Futsalowy Stangum Wawelno wygrał w Białymstoku

Sławomir Jakubowski
Sławomir Jakubowski
Strzelec jedynej bramki w meczu - Tomasz Rabanda
Strzelec jedynej bramki w meczu - Tomasz Rabanda Sławomir Jakubowski
Nasz I-ligowy zespół pokonał tamtejszy MOKS 1-0

"Złotą" bramkę zdobył w 31. min Tomasz Rabanda, który trafił po dwójkowej akcji Tomasza Raczyńskiego z Szymonem Bednarzem. To był wyrównany mecz. W pierwszej odsłonie lepsze okazje do zdobycia bramki mieli gospodarze. Po przerwie więcej groźnych sytuacji stworzyli sobie nasi piłkarze. Oprócz bramki Rabandy blisko pokonania białostockiego golkipera był Andrzej Sapa, ale trafił w słupek.

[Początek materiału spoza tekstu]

Lemma send_rest_same e l l' o p :
  state_ l' = state_ l -> op_at_rest (advanceSendOperation e l) o p -> op_at_rest (advanceSendOperation e l') o p.
Proof. intros Hst. unfold op_at_rest, advanceSendOperation. rewrite !Forall_cons. simpl. by rewrite Hst. Qed.
Lemma recv_rest_same e l l' o p :
  state_ l' = state_ l -> op_at_rest (advanceRecvOperation e l) o p -> op_at_rest (advanceRecvOperation e l') o p.
Proof. intros Hst. unfold op_at_rest, advanceRecvOperation. rewrite !Forall_cons. simpl. by rewrite Hst. Qed.

Lemma send_good_same e l l' ns o : state_ l' = state_ l -> send_good e l ns o -> send_good e l' ns o.
Proof. intros Hst [S1 S2 S3 S4 S5 S6]. split; try done. by rewrite Hst. Qed.
Lemma recv_good_same e l l' nr o : state_ l' = state_ l -> recv_good e l nr o -> recv_good e l' nr o.
Proof. intros Hst [S1 S2 S3 S4 S5 S6]. split; try done. by rewrite Hst. Qed.
(* ===== verification/MptContext.v ===== *)
(** * The context of the mpt channel

    Models [channel/mpt/context_impl.cc] with its base
    [channel/context_impl_boilerplate.h]: the context listens on every lane, reads the
    first object of each connection it accepts, and hands the connection to the
    channel whose request that object names.  The transports are parameters; the
    channels are objects that enroll themselves. *)

From stdpp Require Import pretty.
From S2P Require Import Prelude Enrollment Registrations ChannelBase MptChannel.

(** ** Data *)

(** A transport context and a transport listener, as far as they are asked. *)
Record Transport := mkTransport { tr_id : Z; tr_viable : bool; tr_domainDescriptor : string }.
Record LaneListener := mkLaneListener { ll_id : Z; ll_addr : string }.

(** Callbacks given to the transports. *)
Inductive cb :=
| CbLaneAccepted (laneIdx : nat)
| CbHelloRead (connection : Z).

Inductive call {Fn : Type} :=
| CallRequest (registrationId : Z) (f : Fn) (e : Error) (connection : option Z)
| Withdrawn (registrationId : Z)       (* a request erased by its channel *)
| LaneAccept (listener : Z) (k : cb)
| LaneClose (listener : Z)
| TransportConnect (transport : Z) (address : string)
| TransportClose (transport : Z)
| TransportJoin (transport : Z)
| LaneRead (connection : Z) (k : cb)
| LaneDrop (connection : Z).          (* [close] of a connection *)
Arguments call : clear implicits.

(** ** Domain descriptors *)

Definition generateDomainDescriptor (contexts : list Transport) : string :=
  (pretty (N.of_nat (length contexts)) +:+ String.concat "" ((fun c => ":" +:+ tr_domainDescriptor c) <$> contexts))%string.

Definition canCommunicateWithRemote (localDeviceDescriptor remoteDeviceDescriptor : string) : bool :=
  bool_decide (localDeviceDescriptor = remoteDeviceDescriptor).

(** Channels as this context sees them: closing one, if it is live, withdraws the
    requests that it made. *)
Class LaneClient (O : Type) := lc_withdraws : O -> list Z.

Section Context.
Context {Fn : Type}.      (* functions registered by channels *)
Context {O : Type} `{EnrolleeLaws O} `{!LaneClient O}.

Record ContextImpl := mkContextImpl {
  error_ : Error;
  deviceDescriptor_ : string;
  contexts_ : list Transport;
  listeners_ : list LaneListener;
  numLanes_ : nat;
  addresses_ : list string;
  nextConnectionRequestRegistrationId_ : Z;
  connectionsWaitingForHello_ : gset Z;
  connectionRequestRegistrations_ : gmap Z Fn;
  joined_ : bool;
  channelCounter_ : Z;
  channels_ : gset Z;
  channel_heap : gmap Z O;
}.
#[export] Instance eta_MptContext : Eta ContextImpl := fun c =>
  mkContextImpl (error_ c) (deviceDescriptor_ c) (contexts_ c) (listeners_ c) (numLanes_ c) (addresses_ c)
    (nextConnectionRequestRegistrationId_ c) (connectionsWaitingForHello_ c) (connectionRequestRegistrations_ c)
    (joined_ c) (channelCounter_ c) (channels_ c) (channel_heap c).

Local Abbreviation result := (outcome (ContextImpl * list (call Fn))).
Record ContextImpl := mkContextImpl {
  error_ : Error;
  channelCounter_ : Z;
  channels_ : gset Z;
  requests_ : Queue (option Request);
  nextRequestId_ : Z;
  channel_heap : gmap Z O;
}.
#[export] Instance eta_CopyContext : Eta ContextImpl := fun c =>
  mkContextImpl (error_ c) (channelCounter_ c) (channels_ c) (requests_ c) (nextRequestId_ c) (channel_heap c).

Definition newContextImpl : ContextImpl := mkContextImpl kSuccess 0 ∅ (mkQueue [] kMaxInt) 0 ∅.

(** Waiting for a place in the queue blocks the loop: [None]. *)
Definition push_request (r : option Request) (c : ContextImpl) : option ContextImpl :=
  q ← push r (requests_ c); Some (c <| requests_ := q |>).

Definition requestCopy (r : CopyRequest) (c : ContextImpl) : option ContextImpl :=
  let requestId := nextRequestId_ c in
  push_request (Some (mkRequest requestId r)) (c <| nextRequestId_ := u64 (requestId + 1) |>).

Fixpoint request_copies (rs : list CopyRequest) (c : ContextImpl) : option ContextImpl :=
  match rs with [] => Some c | r :: rs => c ← requestCopy r c; request_copies rs c end.

Definition createChannel (id : Z) (channel : O) (c : ContextImpl) : ContextImpl :=
  c <| channelCounter_ := u64 (channelCounter_ c + 1) |> <| channel_heap ::= insert id channel |>.

Definition closed (c : ContextImpl) : bool := is_error (error_ c).

Definition channel_task (id : Z) (f : O -> outcome (O * list bool)) (c : ContextImpl) : outcome ContextImpl :=
  '(s, h) ← on_object id f (channels_ c, channel_heap c); Done (c <| channels_ := s |> <| channel_heap := h |>).

Definition handleErrorImpl (c : ContextImpl) : option ContextImpl := push_request None c.

Definition handleError (c : ContextImpl) : outcome (option ContextImpl) :=
  let channelsCopy := elements (channels_ c) in
  '(s, h) ← close_all channelsCopy (channels_ c, channel_heap c);
  Done (handleErrorImpl (c <| channels_ := s |> <| channel_heap := h |>)).

Definition setError (error : Error) (c : ContextImpl) : outcome (option ContextImpl) :=
  if is_error (error_ c) || negb (is_error error) then Done (Some c)
  else handleError (c <| error_ := error |>).

Definition closeFromLoop (c : ContextImpl) : outcome (option ContextImpl) := setError ContextClosedError c.

(** ** The thread *)

(** One round of [handleCopyRequests]: [None] when it has to wait.  It returns the
    request and the error that its callback is called with, or [None] when the thread
    ends. *)
Definition handleCopyRequest (c : ContextImpl) (m : Memory) : option (ContextImpl * Memory * option (Request * Error)) :=
  '(maybeRequest, q) ← pop (requests_ c);
  let c := c <| requests_ := q |> in
  match maybeRequest with
  | None => Some (c, m, None)
  | Some request => let '(error, m) := perform (rq_copy request) m in Some (c, m, Some (request, error))
  end.

(** ** The world of a context

    [cp_requested] are the requests in the order of the calls, [cp_answered] the
    callbacks called by the thread; [cp_running] until the thread ends. *)
Record PWorld := mkPWorld {
  cp_context : ContextImpl;
  cp_memory : Memory;
  cp_running : bool;
  cp_requested : list CopyRequest;
  cp_answered : list (Request * Error);
}.

Inductive pevent :=
| PvCreate (id : Z) (channel : O)
| PvInit (id : Z)
| PvTask (id : Z) (channel : O) (calls : list bool) (rs : list CopyRequest)
| PvClose
| PvThread.

(** [Done None] when the step has to wait. *)
Definition pstep (w : PWorld) (ev : pevent) : outcome (option PWorld) :=
  let c := cp_context w in
  let set c requested := mkPWorld c (cp_memory w) (cp_running w) requested (cp_answered w) in
  match ev with
  | PvCreate id o => Done (Some (set (createChannel id o c) (cp_requested w)))
  | PvInit id => c ← channel_task id (en_init (closed c)) c; Done (Some (set c (cp_requested w)))
  | PvTask id o bs rs =>
      c ← channel_task id (fun _ => Done (o, bs)) c;
      Done (c ← request_copies rs c; Some (set c (cp_requested w ++ rs)))
  | PvClose => m ← closeFromLoop c; Done (c ← m; Some (set c (cp_requested w)))
  | PvThread =>
      Done ('(c, m, r) ← handleCopyRequest c (cp_memory w);
            Some (mkPWorld c m (match r with Some _ => true | None => false end) (cp_requested w)
                    (cp_answered w ++ match r with Some r => [r] | None => [] end)))
  end.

Dobra okazję mieli też Sławomir Hetmański, który wespół z grającym trenerem Stangumu Dariuszem Lubczyńskim wyszli w kontrataku na jednego obrońcę MOKS-u. Nasi doświadczeni zawodnicy nie wykorzystali jednak tej okazji.
Po raz kolejny na wielkie słowa pochwały zasłużył bramkarz Stangumu Piotr Nolepa. Na pięć sekund przed końcem gry popisał się on fantastyczną interwencją ratując zwycięstwo.
Po tej wygranej Stangum przesunął się w tabeli I ligi futsalu z 5. na 3. miejsce. Ma w dorobku po ośmiu meczach 18 punktów i traci do lidera - Marwitu Toruń cztery "oczka".

Protokół
MOKS Białystok - Stangum Wawelno 0-1 (0-0)
0-1 Rabanda - 31.
Stangum: Nolepa - Wróblewski, Sapa, Rabanda, Lubczyński, Fabijaniak, Hetmański, Bednarz, Raczyński. Trener Dariusz Lubczyński.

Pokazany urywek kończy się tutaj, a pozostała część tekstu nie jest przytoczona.